Briefly introduce the central theme of your personal statement, whether it’s your passion for advocating for others, your commitment to upholding justice, or your desire to make a positive impact through the law. A compelling introduction sets the tone for the rest of your personal statement.

In your personal statement, focus on highlighting your academic and professional accomplishments that showcase your preparedness for law school. Discuss relevant internships, research projects, or academic achievements that demonstrate your commitment to the field.

For example: “During my internship at XYZ Law Firm, I had the privilege of working alongside experienced attorneys, analyzing complex legal cases and conducting in-depth legal research. This experience solidified my passion for legal advocacy and honed my ability to navigate intricate legal frameworks.”

Illustrate key achievements, such as publications, successful legal cases, or leadership roles within legal organizations. Explain how these experiences have shaped your interest in law and contributed to your growth and expertise in the field.

Clearly articulate your motivations for pursuing a legal education. Share personal experiences, challenges, or encounters that have fueled your desire to make a difference through the law.

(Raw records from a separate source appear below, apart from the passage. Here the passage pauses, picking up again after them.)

Lemma chain_ext ST ST' order : forall pv p,
  (forall k, k ∈ order -> ST' !! k = ST !! k) -> chain ST pv p order -> chain ST' pv p order.
Proof. intros pv p Hk. apply chain_links. intros k Hin. by rewrite Hk. Qed.

Lemma chain_seg_ext ST ST' order q : forall pv p,
  (forall k, k ∈ order -> ST' !! k = ST !! k) ->
  chain_seg ST pv p order q -> chain_seg ST' pv p order q.
Proof.
  induction order as [|l order IH]; intros pv p Hk; simpl; [done|].
  intros (-> & st & Hst & Hp & Hc). split; [done|]. exists st. rewrite Hk by set_solver.
  split_and!; [done..|]. apply IH; [set_solver|done].
Qed.

Lemma chain_ptr ST pv p order : chain ST pv p order -> p = head order.
Proof. destruct order; simpl; [done|by intros (-> & _)]. Qed.

Lemma chain_live ST pv p order l : chain ST pv p order -> l ∈ order -> is_Some (ST !! l).
Proof.
  revert pv p. induction order as [|k order IH]; intros pv p; simpl; [set_solver|].
  intros (_ & st & Hst & _ & Hc) [->|Hin]%elem_of_cons; [eauto|by eapply IH].
Qed.

(** The first state of a piece gets another [prev]. *)
Definition repoint (pv : prev_ptr) (p : ptr) ST : gmap loc ctcp_state :=
  match p with None => ST | Some n => alter (st_set_prev pv) n ST end.

Lemma repoint_ne pv p ST k : p <> Some k -> repoint pv p ST !! k = ST !! k.
Proof. intros Hk. destruct p as [n|]; [|done]. apply lookup_alter_ne. congruence. Qed.

Lemma repoint_insert pv p ST k st :
  p <> Some k -> repoint pv p (<[k := st]> ST) = <[k := st]> (repoint pv p ST).
Proof. intros Hk. destruct p as [n|]; [|done]. apply alter_insert_ne. congruence. Qed.

Lemma repoint_live pv p ST k : is_Some (ST !! k) -> is_Some (repoint pv p ST !! k).
Proof. intros Hk. destruct p; [|done]. by apply lookup_alter_is_Some. Qed.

For example: “Growing up in a community where access to justice was limited, I witnessed firsthand the disparities in legal representation. These experiences instilled in me a deep sense of responsibility to advocate for those who have been marginalized by the legal system.”

Outline your career goals and aspirations, illustrating how obtaining a legal education aligns with your vision. Discuss how the law school’s program, faculty, and resources will contribute to your growth and help you achieve your professional objectives.

Highlight personal qualities and attributes that make you well-suited for a legal career. Emphasize traits such as critical thinking, problem-solving abilities, research skills, or effective communication.

For instance: “My ability to analyze complex legal issues, combined with my unwavering commitment to pursuing justice, has enabled me to approach legal challenges with both empathy and determination.

Provide concrete examples that demonstrate how these qualities have positively impacted your academic or professional experiences. Showcase how these qualities align with the values and expectations of the law school, presenting a strong case for your fit within the legal community.

Address any weaknesses or gaps in your application candidly. If you encountered obstacles or faced academic challenges, briefly mention them, focusing on what you have learned and how you have grown as a result.

Demonstrate resilience and determination by highlighting subsequent achievements or steps you have taken to overcome difficulties. Showcase how these experiences have strengthened your commitment and prepared you for the rigors of law school.

Your conclusion should effectively summarize the key points of your personal statement. Recap your passion for the law, the skills you have acquired, and your future ambitions within the legal field.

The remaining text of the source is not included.